This week on Bad Dads Film Review, we head into early Scorsese territory with Mean Streets, starring Harvey Keitel as Charlie and Robert De Niro as Johnny Boy.

It is New York, 1973: Catholic guilt, bar-room bravado, small-time gangster pressure, unpaid debts, family loyalty, loaded silences, unloaded guns, and the unmistakable beginning of the Scorsese crime-movie language that would later explode into Goodfellas.

What we covered

  • The famous opening idea: “You don’t make up for your sins in church.
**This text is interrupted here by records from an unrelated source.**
(** * Shallow embedding of the MPSC sequencer and the multiplexing socket scheduler

    Two components of the repository are modelled here:

    - [Sequencer]: [macoro/sequence_mpsc.h], the multi-producer
      single-consumer sequencer over a power-of-two ring buffer;
    - [Scheduler]: [coproto/Socket/SocketScheduler.h], the scheduler that
      multiplexes forks over one byte stream.

    Sequence numbers are [std::size_t] values, modelled as [Z] with the
    64-bit wrap-around written out.  Atomics are modelled by their value,
    and a member function is one sequential execution over an explicit
    state; where two threads race on an atomic, their statements are
    interleaved.  The two coroutines of the scheduler are modelled by the
    state they keep across suspension points and a function that runs
    them from one suspension point to the next.

    The definitions come first, the properties after them. *)

From Stdlib Require Import ZArith Lia Bool List Znumtheory String.
From stdpp Require Import base option list.

Local Open Scope Z_scope.

(** ** Machine integers *)

Module Word.

(** [std::size_t] and the default [SEQUENCE] are 64 bits wide. *)
Definition modulus : Z := 2 ^ 64.

(** The largest value of the signed [difference_type]. *)
Definition max_diff : Z := 2 ^ 63 - 1.

Definition wrap (z : Z) : Z := z mod modulus.

(** Reinterpretation of an unsigned value as the signed type of the same
    width, as [static_cast<difference_type>] does. *)
Definition to_signed (z : Z) : Z :=
  if wrap z <=? max_diff then wrap z else wrap z - modulus.

Definition in_range (z : Z) : Prop := 0 <= z < modulus.

(** The source's assertion on the buffer size:
    [bufferSize > 0 && (bufferSize & (bufferSize - 1)) == 0]. *)
Definition is_pow2 (n : Z) : bool :=
  (0 <? n) && (Z.land n (n - 1) =? 0).

End Word.

(** ** [macoro/sequence_mpsc.h] *)

Module Sequencer.
Import Word.

(** Modelled from the spec: [macoro/sequence_traits.h] is not among the
    sources.  The spec describes a sequence as an unsigned integer for
    which wrapping is permitted "per a trait that defines [precedes] and
    [difference]": the difference is the wrapped subtraction read as a
    signed number, and [a] precedes [b] when that difference is negative. *)
Definition difference (a b : Z) : Z := to_signed (a - b).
You do it on the streets.”
  • How clearly the film points toward later Scorsese: Catholicism, crime, music, neighbourhood codes, restless camera moves and men trapped by loyalty.
  • Harvey Keitel’s Charlie: a young man trying to be a gangster, a good Catholic, a loyal friend, and a decent person — all at once, badly.
  • Charlie’s guilt, the candle-burning, and the sense that a few Hail Marys are nowhere near enough for what he thinks he deserves.
  • Robert De Niro’s Johnny Boy as a reckless human hand grenade: charming, funny, dangerous, and absolutely allergic to consequences.
  • Johnny Boy’s debts, the pressure from Michael, and why the lack of respect becomes almost more dangerous than the lack of money.
  • The rooftop gun scene, including the attempt to shoot the light off the Empire State Building.
  • The “mook” bar fight — possibly the most memorable use of the word “mook” in cinema history.
  • The corrupt cop casually taking a bribe after the bar fight.
  • Teresa, Charlie’s relationship with her, and the family/friendship knot that keeps Charlie tied to Johnny Boy.
  • The grimy restaurant kitchen scene and its spectacularly dubious food hygiene energy.
  • The ending: the drive-by shooting, Scorsese’s possible cameo as the gunman, the crash, the sirens, and the refusal to offer neat redemption.
  • The low-budget invention: LA standing in for New York in places, Scorsese’s family and friends appearing, and the camera-rig drunk shot attached to Keitel.
  • The fashion: De Niro’s hair, the sideburns, the silk shirts, and the sheer 1973 Italian-American wardrobe content.

Key quotes / moments

  • Sidey spots the Goodfellas DNA almost immediately.
  • Dan calls Johnny Boy “a human hand grenade.”
  • Reegs remembers the “mook” scene as the thing that stuck with him from the film.
  • Cris singles out De Niro’s hair and later the restaurant kitchen, which looks like one of the worst episodes of Kitchen Nightmares.
  • The dads admire the film as the raw blueprint for Scorsese’s later, more polished crime films.

Verdict

A strong recommend. The dads recognise that Mean Streets is looser and rougher than Scorsese’s later work, but that is part of its power: it is gritty, restless, funny, violent, Catholic, and absolutely foundational.